A 23-acre public botanical garden in Denver—which contains North America’s largest collection of plants from cold temperate climates around the world—has received a new science center inspired by biomimicry, technology, and the landscape. The project was a highly collaborative output from Burkett Design and StudioNYL.
The appropriately titled “Science Pyramid” began formally as an inversion of an adjacent depressed triangulated amphitheater. The triangulated structure was initially planned as a self-supporting structural shell of honeycomb-shaped glass units, inspired by beehive structures. With a desire to control lighting for multimedia displays, the design evolved to an opaque shell with fiber cement panels, building integrated photovoltaics (BIPV), and electrochromic glass panels.[interstitial]
Ben Niamthet, Associate Principal at Burkett Design, says the building was formally split into two halves, shearing down the middle of the pyramid to provide an opportunity for guests to locate themselves within the landscape of the gardens, and affording views to an adjacent historic fountain. The gap was clad with custom-made electrochromic panels that operate in coordination with rooftop light monitoring system to control daylight in the exhibition space below. Niamthet attributes this feature as one of the most successful aspects of the project. “It created a challenge, he said. “Not just an aesthetic challenge, but a structural engineering challenge.” Niamthet said this challenge was met by a highly collaborative design process with StudioNYL’s Skins Group—a team of facade designing structural engineers.

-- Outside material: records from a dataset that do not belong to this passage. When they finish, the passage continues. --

Lemma escalation_never_shrinks_witness :
  5 <= 10
  /\ (length (filter_tracks_for_phase sample_catalog warmup_50 (inject_Z 170) 5)
      <= length (snd (select_candidates sample_catalog warmup_50 170%Z)))%nat.
Proof.
  assert (H : 5 <= 10) by (vm_compute; discriminate).
  split; [exact H|].
  exact (proj2 (proj2 (proj2 (proj2 (proj2
    (escalation_never_shrinks sample_catalog warmup_50 170 5 10 H)))))).
Defined.

(** *** What the output shows of the phases *)












(** *** The playlist as a concatenation *)




(** *** The same inputs give the same playlist *)

Lemma calculate_target_cadence_proper d d' g g' :
  d == d' -> g == g' ->
  calculate_target_cadence d g = calculate_target_cadence d' g'.
Proof.
  intros Hd Hg. unfold calculate_target_cadence.
  rewrite (Qeqb_comp _ _ Hd 0 0 (Qeq_refl 0)).
  destruct (Qeq_bool d' 0) eqn:E; [reflexivity|].
  assert (Hp : g / d == g' / d') by now rewrite Hd, Hg.
  cbv zeta.
  rewrite (Qltb_proper _ _ Hp 4.0 4.0 (Qeq_refl _)).
  rewrite (Qltb_proper _ _ Hp 5.0 5.0 (Qeq_refl _)).
  reflexivity.
Qed.

Lemma fill_loop_proper tgt tgt' cur sel avail :
  tgt == tgt' -> fill_loop tgt cur sel avail = fill_loop tgt' cur sel avail.
Proof.
  intros Ht. revert cur sel. induction avail as [|t rest IH]; intros cur sel; simpl.
  - now rewrite Ht.
  - rewrite Ht. destruct (Qltb _ tgt'); [apply IH | reflexivity].
Qed.

Lemma fill_phase_duration_proper tracks m m' :
  m == m' -> fill_phase_duration tracks m = fill_phase_duration tracks m'.
Proof.
  intros Hm. destruct tracks as [|t rest]; [reflexivity|].
  unfold fill_phase_duration. apply fill_loop_proper. now rewrite Hm.
Qed.

(** A phase enters the choice of candidates through its band alone. *)
Lemma select_candidates_band tracks ph ph' c :
  energy_min ph = energy_min ph' -> energy_max ph = energy_max ph' ->
  select_candidates tracks ph c = select_candidates tracks ph' c.
Proof.
  intros Hmin Hmax.
  assert (Hs : forall cad tol,
    filter_tracks_for_phase tracks ph cad tol
    = filter_tracks_for_phase tracks ph' cad tol).
  { intros cad tol. rewrite !filter_tracks_for_phase_filter.
    apply List_filter_ext_in. intros t.
    unfold suitable, matches_energy. now rewrite Hmin, Hmax. }
  assert (He : energy_only tracks ph = energy_only tracks ph').
  { apply List_filter_ext_in. intros t.
    unfold matches_energy. now rewrite Hmin, Hmax. }
  unfold select_candidates. now rewrite !Hs, He.
Qed.

Lemma phase_tracks_add_times tracks c g g' row :
  g == g' ->
  phase_tracks tracks c (add_times g row) = phase_tracks tracks c (add_times g' row).
Proof.
  intros Hg. destruct row as [[[[nm s] e] emin] emax].
  unfold phase_tracks.
  rewrite (select_candidates_band tracks (add_times g (nm, s, e, emin, emax))
             (add_times g' (nm, s, e, emin, emax)) c) by reflexivity.
  apply fill_phase_duration_proper. simpl. now rewrite Hg.
Qed.

Lemma phase_tracks_in_order tracks c ph :
  exists (f : track -> bool) (k : nat),
    phase_tracks tracks c ph = take k (List.filter f tracks).
Proof.
  destruct (phase_tracks_prefix tracks c ph) as [rest Hrest].
  assert (Hk : phase_tracks tracks c ph
               = take (length (phase_tracks tracks c ph))
                   (snd (select_candidates tracks ph c))).
  { rewrite Hrest. now rewrite take_app_length. }
  rewrite select_candidates_spec in Hk. cbn [snd] in Hk.
  unfold spec_candidates in Hk.
  assert (Hb : forall (P : track -> Prop) `{!forall t, Decision (P t)},
    filter P tracks = List.filter (fun t => bool_decide (P t)) tracks).
  { intros P HP. symmetry. apply List_filter_decide.
    intros t. apply bool_decide_eq_true. }
  rewrite !Hb in Hk.
  repeat destruct (decide _) in Hk; eauto.
Qed.

(** C8. [generate_playlist] is a function of its inputs: two calls with
    the same catalog and numerically equal distance and goal time return
    the same result.  Nothing in the selection is random: what a phase
    contributes is an initial segment of the catalog filtered by a
    condition on the track alone, so the tracks come in catalog order. *)
Theorem generate_playlist_deterministic (tracks tracks' : list track)
    (d d' g g' : Q) (Ht : tracks = tracks') (Hd : d == d') (Hg : g == g') :
  snd (generate_playlist tracks d g) = snd (generate_playlist tracks' d' g')
  /\ (forall c ph, exists (f : track -> bool) (k : nat),
        phase_tracks tracks c ph = take k (List.filter f tracks)).
Proof.
  subst tracks'. split; [|intros; apply phase_tracks_in_order].
  pose proof (calculate_target_cadence_proper d d' g g' Hd Hg) as Hc.
  destruct (calculate_target_cadence d g) as [c|e] eqn:E.
  - rewrite (generate_playlist_returned tracks d g c E).
    rewrite (generate_playlist_returned tracks d' g' c (eq_sym Hc)).
    cbv zeta. cbn [snd]. f_equal. f_equal.
    unfold define_race_phases. rewrite !List.map_map.
    apply List.map_ext. intros row. now apply phase_tracks_add_times.
  - unfold generate_playlist. now rewrite E, <- Hc.
Qed.

Lemma generate_playlist_deterministic_witness :
  snd (generate_playlist sample_catalog 10 50)
  = snd (generate_playlist sample_catalog (20 # 2) (100 # 2)).
Proof.
  exact (proj1 (generate_playlist_deterministic sample_catalog sample_catalog
                  10 (20 # 2) 50 (100 # 2) eq_refl eq_refl eq_refl)).
Defined.

(** * Further properties of the algorithm *)

(** ** Phase planner: the minutes *)


(** ** Cadence estimator: only the pace counts *)



(** ** Phase filler: bounds *)

Lemma fill_phase_duration_loop_eq tracks m :
  fill_phase_duration tracks m = fill_loop (m * 60 * 1000) 0 [] tracks.
Proof. destruct tracks; [now rewrite fill_loop_nil | reflexivity]. Qed.
(* ===== verification/_CoqProject ===== *)
-Q . S2P
Prelude.v
Io.v
Bin.v
MessageID.v
Proto.v
Tgerr.v
Schema.v
Fileid.v
Codec.v
Tg.v
Storage.v
Sequence.v
Updates.v
Channel.v
Workers.v
Manager.v
Hash.v
Keys.v
Cipher.v
Exchange.v
Dh.v
Srp.v
Download.v
Cdn.v
Upload.v
Mtproxy.v
Pool.v
Entity.v
Html.v
Pq.v
Flow.v
Salts.v
Rpc.v
Conn.v
Lifecycle.v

The facade construction doubles as both a wall and a roof, and is technically understood as an open joint roof-mounted rainscreen system. The unique assembly is one of the first of it’s kind in the world. A primary steel structure of 18″ diameter HSS tubes provide the basis for a layer of plywood sheathing that forms the building’s iconic tent-like structure. A secondary layer of structural thermal isolator standoffs set at 2-feet-on-center support for two layers of rigid insulation totaling 5-inches. This outboard insulation layer is protected by a gypsum cover board and a UV-resistant moisture barrier. A tertiary layer of cladding subframing systems provides standoffs for the final layer of hexagonal-shaped fiber cement panels. Will Babbington, principal at StudioNYL, calls the project one of the most iconic projects the facade engineering firm has completed: “The nice thing with all of these layers affords the tolerance that is required for what ended up being a very fast tracked project.”
To manage increased UV exposure from a slanted rooftop orientation, Cosella-Dörken’s DELTA®-FASSADE S product was specified because of its properties as a highly stabilized material against damage from UV exposure. The product is designed for use in cladding systems that have open joints of up to 2-inches wide which expose up to 40-percent of the entire facade surface.
Marrying the hexagonal grid with the buildings pyramidal form produced inherent alignment challenges for the design team. Babbington recounts, “we rotated that pattern well into the double digits… maybe even triple digits… [at] times trying to find a way to minimize tiny slivers of fiber cement board which were too small for standard fastening methods.”
StudioNYL says the greatest challenge associated from detailing a rainscreen on a sloped surface is the reduction of a natural “stack effect” ventilation—a performance requirement of typical open joint rainscreens. Babbington said the problem required research into fluid dynamics which accounted for specific environmental factors of the system. A digital model was able to conclude that the gap between the fiber cement panels and the exterior wall construction heats up enough to provide an efficient upward airflow. This—despite the slope of the pyramid’s walls—promoted a passive method for circulating air in the manner rainscreens are designed to perform. The fluid dynamics model specifically accounted for solar orientation of the facade surfaces, local climate data, and the dark coloration of the Swisspearl panels.
The project team is awaiting data from this high-performance building to evaluate the efficiency of the Science Pyramid’s construction assemblies and systems, which have now been in operation for almost two years.